The Melbourne farrier and trainer, now in his mid-fifties, says he is concerned about sport and gambling being “all woven into one”.
“You can bet on nearly anything now,” Mr Gration says. “You can nearly bet on two flies crawling up a wall.”
Mobile applications allow people to bet anywhere and on anything, relating to almost any sport.
Contrasting 45 years ago, when betting was “all cash on course”, people can now even bet on the horse that will lose the race.
Sports have become an online betting “goldmine”, says Mr Gration. Where the TABs used to be full of off-course gamblers, barely anyone goes today.
“Anyone who has a phone can put a bet on from their living room,” he says.
The privatisation of TAB in 1994 was a “fatal error” since money generated now goes into corporate pockets, rather than the industry, says Mr Gration.
Aside from its impact on his industry, Mr Gration says online gambling has far-reaching effects. Young and under-aged people have access to betting through online measures.
“There is no way of identifying someone online,” he says, “So a 14 year-old could take their dad’s phone and put a bet on.”
High school age students are being influenced by the developing gambling culture, says a Melbourne school teacher.
Shannon Gration, a teacher at Fitzroy High School and David Gration’s eldest son, says some senior students gamble at Crown Casino. The students are 18 and legally able to do so, but some have an “extensive knowledge” of casino games, says Shannon.
“I’ve watched gambling grow since I was at school.”
Gaming and entertainment have become heavily influenced by betting, with popular media “actively encouraging people to bet,” Shannon says.
“You only have to listen to Triple M to hear odds for a game.”
Gambling has evolved to the point that companies who own betting services and applications are advertising for them.
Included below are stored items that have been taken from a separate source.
(** What one call does, from a state in which the record is in place. *)
Lemma invoke_spec this c st :
  shared_ok this st →
  shared_ok this (invoke this c st).2 ∧
  ∃ l o,
    (invoke this c st).1 = Resolved l ∧
    deref (invoke this c st).2 l = Some o ∧
    success o = true ∧ errorMessage o = "" ∧
    operationId o = resolved_operationId (method_of c) ∧
    (shares (method_of c) = true → l = dacfxResult this) ∧
    ∃ s, deref (invoke this c st).2 (dacfxResult this) = Some s ∧
         ∀ k, assigned (method_of c) = Some k → operationId s = Some k.
Proof.
  intros [Hlt (o & Ho & Hs & He)].
  destruct c; simpl;
    unfold exportBacpac, importBacpac, extractDacpac,
      createProjectFromDatabase, deployDacpac, generateDeployScript,
      generateDeployPlan, getOptionsFromProfile, validateStreamingJob;
    simpl.
  1-6: (split;
    [ split; [done|]; eexists; rewrite deref_write_eq, Ho; simpl; done
    | do 2 eexists; rewrite deref_write_eq, Ho; simpl;
      repeat split; try done;
      eexists; split; [done|]; simpl; congruence ]).
  - split.
    + split; [simpl; lia|].
      exists (set_operationId generateDeployPlanId o).
      unfold deref; simpl.
      rewrite lookup_insert_ne by lia. rewrite lookup_alter_eq.
      unfold deref in Ho. rewrite Ho. done.
    + do 2 eexists. unfold deref; simpl. rewrite lookup_insert_eq.
      repeat split; try done.
      exists (set_operationId generateDeployPlanId o).
      rewrite lookup_insert_ne by lia. rewrite lookup_alter_eq.
      unfold deref in Ho. rewrite Ho. split; [done|]. simpl. congruence.
  - split.
    + split; [simpl; lia|].
      exists o. unfold deref; simpl.
      rewrite lookup_insert_ne by lia. done.
    + do 2 eexists. unfold deref; simpl. rewrite lookup_insert_eq.
      repeat split; try done.
      exists o. rewrite lookup_insert_ne by lia. split; [done|]. done.
  - split.
    + split; [simpl; lia|].
      exists (set_operationId validateStreamingJobId o).
      unfold deref; simpl.
      rewrite lookup_insert_ne by lia. rewrite lookup_alter_eq.
      unfold deref in Ho. rewrite Ho. done.
    + do 2 eexists. unfold deref; simpl. rewrite lookup_insert_eq.
      repeat split; try done.
      exists (set_operationId validateStreamingJobId o).
      rewrite lookup_insert_ne by lia. rewrite lookup_alter_eq.
      unfold deref in Ho. rewrite Ho. split; [done|]. simpl. congruence.
Qed.

Lemma run_shared_ok this cs st :
  shared_ok this st → shared_ok this (run this cs st).
Proof.
  revert st. induction cs as [|c cs IH]; intros st Hok; [done|].
  simpl. apply IH. by apply invoke_spec.
Qed.

(** The state in which a call finds the instance: constructed in some store,
    then used for any sequence of earlier calls. *)
Lemma used_shared_ok st0 cs :
  shared_ok (new st0).1 (run (new st0).1 cs (new st0).2).
Proof. apply run_shared_ok, new_shared_ok. Qed.

(** C3, as amended.  After construction and any earlier calls, a call of any
    method with any arguments resolves with a record whose [operationId]
    depends on the method alone: the constant the claim lists for
    [exportBacpac], [importBacpac], [extractDacpac], [deployDacpac],
    [generateDeployScript] and [generateDeployPlan]; ['import bacpac'] also
    for [createProjectFromDatabase]; and no [operationId] property at all for
    [getOptionsFromProfile] and [validateStreamingJob]. *)
Theorem dacfx_operationId_by_method (st0 : Store) (cs : list Call) (c : Call) :
  let this := (new st0).1 in
  let r := invoke this c (run this cs (new st0).2) in
  ∃ l o,
    r.1 = Resolved l ∧ deref r.2 l = Some o ∧
    operationId o =
      match method_of c with
      | MExportBacpac => Some "export bacpac"
      | MImportBacpac => Some "import bacpac"
      | MExtractDacpac => Some "extract dacpac"
      | MCreateProjectFromDatabase => Some "import bacpac"
      | MDeployDacpac => Some "deploy dacpac"
      | MGenerateDeployScript => Some "generate script"
      | MGenerateDeployPlan => Some "generate deploy plan"
      | MGetOptionsFromProfile => None
      | MValidateStreamingJob => None
      end.
Proof.
  intros this r.
  destruct (invoke_spec this c _ (used_shared_ok st0 cs))
    as [_ (l & o & Hr & Hd & _ & _ & Hop & _)].
  exists l, o. repeat split; [done..|].
  rewrite Hop. by destruct c.
Qed.

(** C3, as stated, fails for [validateStreamingJob]: on a fresh instance the
    call assigns ['validate streaming job'] to the instance's own record but
    resolves with a new record that has no [operationId]. *)
Lemma dacfx_validateStreamingJob_has_no_operationId :
  let st0 := {| heap := ∅; next := 0 |} in
  let this := (new st0).1 in
  let r := invoke this (ValidateStreamingJob "job.dacpac" "CREATE STREAMING JOB j")
             (new st0).2 in
  ∃ l o s,
    r.1 = Resolved l ∧ deref r.2 l = Some o ∧
    operationId o = None ∧
    operationId o ≠ Some validateStreamingJobId ∧
    deref r.2 (dacfxResult this) = Some s ∧
    operationId s = Some validateStreamingJobId.
Proof.
  simpl. do 3 eexists.
  split; [reflexivity|].
  split; [vm_compute; reflexivity|].
  split; [reflexivity|].
  split; [discriminate|].
  split; vm_compute; reflexivity.
Qed.

(** C4.  After construction and any earlier calls, a call of any method with
    any arguments resolves (it does not reject), and the record it resolves
    with has [success] true and an empty [errorMessage]. *)
Theorem dacfx_never_reports_failure (st0 : Store) (cs : list Call) (c : Call) :
  let this := (new st0).1 in
  let r := invoke this c (run this cs (new st0).2) in
  ∃ l o,
    r.1 = Resolved l ∧ deref r.2 l = Some o ∧
    success o = true ∧ errorMessage o = "".
Proof.
  intros this r.
  destruct (invoke_spec this c _ (used_shared_ok st0 cs))
    as [_ (l & o & Hr & Hd & Hs & He & _)].
  by exists l, o.
Qed.

End DacFxFacts.

(** ** The recommendation list is the mapped configuration list *)

Section RecommendationFacts.
Import Recommendations.
Context `{Nls}.

Lemma perform_id o this : perform o this = this.
Proof. by destruct o. Qed.

Lemma run_id os this : run os this = this.
Proof.
  induction os as [|o os IH]; simpl; [done|].
  by rewrite perform_id.
Qed.

(** C5.  For every product configuration and every later use of the
    instance (reads of the getter, calls of [doActivate]), the list has the
    length of [recommendedExtensions] and its i-th record has the i-th
    entry as [extensionId], reason [Application] and source ['application'];
    the instance is the one the constructor built, and [doActivate] resolves
    without changing it. *)
Theorem static_recommendations_fixed (productService : IProductService)
    (os : list Op) :
  let this := run os (constructor productService) in
  this = constructor productService ∧
  length (recommendations this)
    = length (recommendedExtensions productService) ∧
  (∀ i r,
     recommendedExtensions productService !! i = Some r →
     ∃ x, recommendations this !! i = Some x ∧
          extensionId x = r ∧
          reasonId (reason x) = Application ∧
          source x = "application") ∧
  doActivate this = (Resolved tt, this).
Proof.
  intros this. unfold this. rewrite run_id.
  split_and!; try done.
  - unfold recommendations, constructor; simpl. apply length_map.
  - intros i r Hr. unfold recommendations, constructor; simpl.
    eexists. split.
    + change (@map) with (@fmap list _). rewrite list_lookup_fmap, Hr. done.
    + done.
Qed.

End RecommendationFacts.

(** ** The query history: what the listener and the commands do *)

Section QueryHistoryFacts.
Import QueryHistory.
Context `{Host}.

Ltac unfold_M :=
  unfold storeHistory, set_queryHistoryItems, mbind, M_bind, mret, M_ret,
    get_this, set_this, new_object, console_error, fire_undefined,
    secrets_call, await in *.

Lemma find_no_match {A} (f : A → bool) (l : list A) :
  (∀ x, x ∈ l → f x = false) → List.find f l = None.
Proof.
  induction l as [|a l IH]; intros Hl; simpl; [done|].
  rewrite (Hl a) by apply list_elem_of_here.
  apply IH. intros x Hx. apply Hl. by apply list_elem_of_further.
Qed.

Lemma find_match {A} (f : A → bool) (l : list A) :
  (∃ x, x ∈ l ∧ f x = true) → ∃ y, List.find f l = Some y.
Proof.
  induction l as [|a l IH]; intros (x & Hx & Hf); simpl.
  - by apply elem_of_nil in Hx.
  - destruct (f a) eqn:Ha; [by eexists|].
    apply IH. apply elem_of_cons in Hx as [->|Hx]; [congruence|by exists x].
Qed.

(** C9.  When capture is disabled, or the event is not a query stop, or no
    query info comes with it, the listener resolves and leaves the whole
    world as it was: the list in memory, the secret storage (no request is
    made) and the count of tree-data-change notifications. *)
Theorem onQueryEvent_ignores (env : Env) (type : QueryEventType)
    (document : QueryDocument) (args : QueryEventArgs)
    (queryInfo : option QueryInfo) (w : World) :
  _captureEnabled (this w) = false ∨ type ≠ queryStop ∨ queryInfo = None →
  onQueryEvent env type document args queryInfo w = (Resolved tt, w).
Proof.
  intros Hskip. unfold onQueryEvent. unfold_M. simpl.
  destruct (_captureEnabled (this w)); [|done].
  destruct queryInfo as [qi|]; [|done].
  destruct (decide (type = queryStop)); [|done].
  by destruct Hskip as [?|[?|?]].
Qed.

(** C10.  [getChildren] returns the list of the instance whatever element
    it is given: the same for no element and for any item. *)
Theorem getChildren_whole_list (w : World) (element : option ItemObject)
    (item : ItemObject) :
  getChildren element w = _queryHistoryItems (this w) ∧
  getChildren (Some item) w = getChildren None w.
Proof. by split. Qed.

(** C6.  A query-stop event whose document URI is the URI of no open text
    document makes the listener resolve; the instance, the secret storage
    (no request is made), the notification count and the object addresses
    are as before, and the only change is one line on the error console,
    written when capture is enabled and the event has its query info. *)
Theorem onQueryEvent_document_missing (env : Env) (document : QueryDocument)
    (args : QueryEventArgs) (queryInfo : option QueryInfo) (w : World) :
  (∀ d, d ∈ textDocuments env →
        Uri_toString (document_uri d)
          ≠ Uri_toString (Uri_parse (uri document))) →
  ∃ w',
    onQueryEvent env queryStop document args queryInfo w = (Resolved tt, w') ∧
    this w' = this w ∧ secrets w' = secrets w ∧ fired w' = fired w ∧
    nextAddress w' = nextAddress w ∧
    console w' =
      if _captureEnabled (this w) && bool_decide (is_Some queryInfo)
      then ("Couldn't find text document with URI " ++ uri document
              ++ " for query event") :: console w
      else console w.
Proof.
  intros Hnone. unfold onQueryEvent. unfold_M. simpl.
  destruct (_captureEnabled (this w)); simpl; [|by exists w].
  destruct queryInfo as [qi|]; simpl; [|by exists w].
  rewrite find_no_match.
  - eexists. split; [reflexivity|]. simpl. done.
  - intros d Hd. apply String.eqb_neq. by apply Hnone.
Qed.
The ads are often celebrity endorsed and include a recommendation to “gamble responsibly”, which is contradictory, says Shannon.
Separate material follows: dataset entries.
(** X9.  Three clicks on the thumbnail of an image that has no role take it
    through the roles and back: the first makes it a source, the second makes
    it the base image and takes it out of the sources, the third deselects it.
    The sources are then the ones from before, and there is no base image any
    more, whichever image was the base before. *)
Theorem thumbnail_cycle (d1 d2 d3 : Dom) (imgData : ImageData) (s : State) :
  ~ In (id imgData) (sourceImageIds s) ->
  baseImageId s <> Some (id imgData) ->
  let s1 := thumbnailClick d1 imgData s in
  let s2 := thumbnailClick d2 imgData s1 in
  let s3 := thumbnailClick d3 imgData s2 in
  (sourceImageIds s1 = sourceImageIds s ++ [id imgData]
   /\ baseImageId s1 = baseImageId s)
  /\ (sourceImageIds s2 = sourceImageIds s
      /\ baseImageId s2 = Some (id imgData))
  /\ (sourceImageIds s3 = sourceImageIds s
      /\ baseImageId s3 = None
      /\ image s3 = None
      /\ uploadedImages s3 = uploadedImages s).
Proof.
  intros Hns Hnb. cbv zeta.
  rewrite (thumbnailClick_of_other d1 imgData s Hns Hnb).
  set (s1 := set_sourceImageIds (sourceImageIds s ++ [id imgData]) s).
  assert (S1 : sourceImageIds s1 = sourceImageIds s ++ [id imgData])
    by (destruct s; reflexivity).
  assert (B1 : baseImageId s1 = baseImageId s) by (destruct s; reflexivity).
  assert (U1 : uploadedImages s1 = uploadedImages s) by (destruct s; reflexivity).
  assert (Hin : In (id imgData) (sourceImageIds s1)).
  { rewrite S1. apply in_or_app. right. left. reflexivity. }
  destruct (thumbnailClick_of_source d2 imgData s1 Hin) as (S2 & B2 & U2).
  set (s2 := thumbnailClick d2 imgData s1) in *.
  assert (S2' : sourceImageIds s2 = sourceImageIds s).
  { rewrite S2, S1, without_app, (without_absent _ _ Hns). simpl.
    rewrite Z.eqb_refl. simpl. rewrite app_nil_r.
    apply (without_absent _ _ Hns). }
  assert (Hns2 : ~ In (id imgData) (sourceImageIds s2))
    by (rewrite S2'; exact Hns).
  rewrite (thumbnailClick_of_base d3 imgData s2 Hns2 B2).
  split; [split; assumption|]. split; [split; assumption|].
  rewrite <- S2', <- U1, <- U2.
  destruct s2, d3 as [[|] ? ?]; repeat split; reflexivity.
Qed.
(** C4, as the code has it.  When [getSession] is answered with a session
    that is not closed and whose profile lacks the email or the name, the
    controller is [ProfilePending] (status [active], profile flag off) and the
    realtime channel is bound all the same: a client is opened for the
    session id of the answer.  In particular, on a fresh install (nothing
    stored) where the creation succeeds and the hydration returns such a
    session with an empty history, [setupCuoral] ends [ProfilePending] with an
    empty log and a client opened for the session. *)
Theorem incomplete_profile_still_binds_channel :
  (forall (fresh : nat -> Z * string) (sId : option string)
          (r : Response SessionData) (d : SessionData) (w : World),
      truthy_str sId = true -> fetchSession_succeeds r d ->
      sd_status d <> Some "closed" -> profile_incomplete d ->
      controllerState (fst (getSession Date_parse fresh sId r w))
      = ProfilePending
      /\ channelBound (fst (getSession Date_parse fresh sId r w))
      /\ exists sid,
          sd_session_id d = Some sid
          /\ socketRef (fst (getSession Date_parse fresh sId r w))
             = Some (mkSocket sid false)
          /\ In (EvSocketOpen sid)
                (effects_since w (fst (getSession Date_parse fresh sId r w))))
  /\ (forall (push : PushOutcome) (fresh : nat -> Z * string)
             (r_stored : Response SessionData)
             (r_create : Response InitiateData) (r_new : Response SessionData)
             (r_profile : Response ProfileData) (new_id : string)
             (d : SessionData),
         createSession_succeeds r_create new_id ->
         fetchSession_succeeds r_new d ->
         sd_status d <> Some "closed" -> profile_incomplete d ->
         sd_messages d = [] ->
         let w' := setupCuoral Date_parse props push fresh r_stored r_create
                     r_new r_profile (initialWorld props None) in
         controllerState w' = ProfilePending
         /\ messages w' = []
         /\ channelBound w'
         /\ exists sid,
             sd_session_id d = Some sid
             /\ socketRef w' = Some (mkSocket sid false)).
Proof.
  assert (Hflag : forall d, profile_incomplete d ->
            (truthy_str (sd_email d) && truthy_str (sd_name d))%bool = false).
  { intros d [H | H]; rewrite H; [reflexivity | apply andb_false_r]. }
  split.
  - intros fresh sId r d w Hs Hd Hopen Hinc.
    destruct (getSession_success fresh sId r d w Hs Hd)
      as (_ & _ & _ & Hprof & Hstat & _).
    destruct Hstat as [(Hc & _) | (_ & Hact & sid & Hsid & Hsock & Hin)];
      [contradiction |].
    unfold controllerState, channelBound.
    rewrite Hact, Hprof, (Hflag d Hinc), Hsock.
    split; [reflexivity |]. split; [discriminate |]. exists sid. auto.
  - intros push fresh r_stored r_create r_new r_profile new_id d
      Hcreate Hd Hopen Hinc Hnil w'.
    subst w'. unfold setupCuoral. cbv zeta.
    assert (Hauto : autoProfileDue props (initialWorld props None) = false)
      by reflexivity.
    rewrite Hauto.
    set (w1 := setSessionStatus loading
                 (setIsLoadingSession true (initialWorld props None))).
    set (w2 := registerForPushNotificationsAsync push w1).
    assert (Hsto2 : storage w2 = None).
    { subst w2. rewrite (proj1 (registerForPush_frame push w1)). reflexivity. }
    rewrite Hsto2. cbn [truthy_str fst].
    destruct (initiateSession_created fresh (initialEmail props)
                (initialFirstName props) (initialLastName props) r_create
                r_new new_id w2 Hcreate) as (w4 & body & Htr4 & Hsto4 & Hinit).
    rewrite Hinit. cbn [fst].
    assert (Hne : new_id <> "").
    { destruct Hcreate as (d0 & _ & _ & _ & H). exact H. }
    destruct (getSession_success fresh (Some new_id) r_new d w4
                (truthy_str_Some new_id Hne) Hd)
      as (Htrue & Hmsg & _ & Hprof & Hstat & _).
    destruct Hstat as [(Hc & _) | (_ & Hact & sid & Hsid & Hsock & Hin)];
      [contradiction |].
    rewrite Htrue.
    unfold controllerState, channelBound.
    cbn [sessionStatus sessionProfileExists messages socketRef
         setIsLoadingSession setSessionStatus].
    rewrite Hprof, (Hflag d Hinc), Hmsg, Hnil, Hsock.
    split; [reflexivity |]. split; [reflexivity |].
    split; [discriminate |]. exists sid. auto.
Qed.
(** * Order placement and fulfilment engine of the store schema

    A shallow embedding of [supabase/migrations/0001_init.sql] (tables,
    triggers and the two RPC functions [place_order] and
    [set_order_status]) and of the queue worker
    [functions/send-order-confirmation/index.ts].

    Conventions of the embedding:
    - a table with a [uuid] primary key is a finite map from the key to the
      remaining columns; [order_items] and [mail_queue] are kept as lists of
      rows in insertion order;
    - a [uuid] is represented by its canonical text;
    - PostgreSQL [integer] is [Z]; the operations that PostgreSQL checks for
      overflow raise [numeric_value_out_of_range] outside the int4 range;
    - a PL/pgSQL body is a state-and-exception computation over the
      database.  An exception leaves the partially updated state in the
      computation; the enclosing transaction ([transaction]) discards it;
    - both RPC functions are [security definer], so row level security
      policies do not filter their statements and are not part of the
      model. *)

From stdpp Require Import gmap strings list fin_maps.
From Stdlib Require Import ZArith Lia.

Open Scope Z_scope.

(** ** Scalar types *)

Abbreviation uuid := string.
Abbreviation timestamptz := Z.

(** [create type public.order_status as enum (...)] *)
Inductive order_status := pending | paid | shipped | delivered | canceled.

Global Instance order_status_eq_dec : EqDecision order_status.
Proof. solve_decision. Defined.

Definition int4_min : Z := -2147483648.
Definition int4_max : Z := 2147483647.
Definition in_int4 (z : Z) : bool := bool_decide (int4_min ≤ z ≤ int4_max).

(** ** Errors *)

(** The classes of errors PostgreSQL itself raises in the modelled
    statements. *)
Inductive sqlstate :=
| unique_violation
| not_null_violation
| check_violation
| foreign_key_violation
| numeric_value_out_of_range
| invalid_text_representation
| invalid_parameter_value.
“They say one thing and encourage you to do another.”
He also says that having an account on a betting application is easy to start up with little or no proof of identity. However, companies “make you jump through hoops to prove your identity” when cashing in winnings.
“They want you to keep gambling, to lose.”
Some people are fortunate enough to win, though. After he won $1000 from a $10 bet on Michelle Paine, in the 2015 Melbourne Cup, Jordan Brown, 22, says he is “lucky in general”.
Jordan, an electrician, says he bets for something to do when he is bored. To him, it is spending money on entertainment.
“You bet to lose the whole time,” he says, “So you only bet as much as you’re willing to lose.”
Going to the TAB or pub is a way Jordan socialises with his friends. The 22 year old also uses mobile betting apps and says “there is a difference between a gambler and someone who bets”.
His nonchalance is concerning to people around him. Jordan’s girlfriend, Maddie Grant, 18, says Jordan has a habit of ignoring the budget he sets for betting.
“He bargains more bets out of his winnings,” she says.
Mobile applications encourage this behaviour because they are so accessible and “suck people in,” Maddie says.
Studies have shown increased addiction with greater accessibility, says Melbourne neuro-psychologist Nerissa Cordy.
“Online betting is harder to escape,” says Dr Cordy, from the Royal Melbourne Hospital. The “lure of quick money” draws people in.
“It’s so appealing to think you could win a million.”
However, the chemical rush of serotonin and dopamine caused by gambling is what acts as a reinforcer for the behaviour, says clinical psychologist Erika Wong.
Dr Wong, also from Royal Melbourne Hospital, says people “turn to gambling to numb themselves”.
People who are addicted are not likely to seek help as they wouldn’t see their behaviour as problematic, says Dr Wong, since people are biased to believe they will be lucky.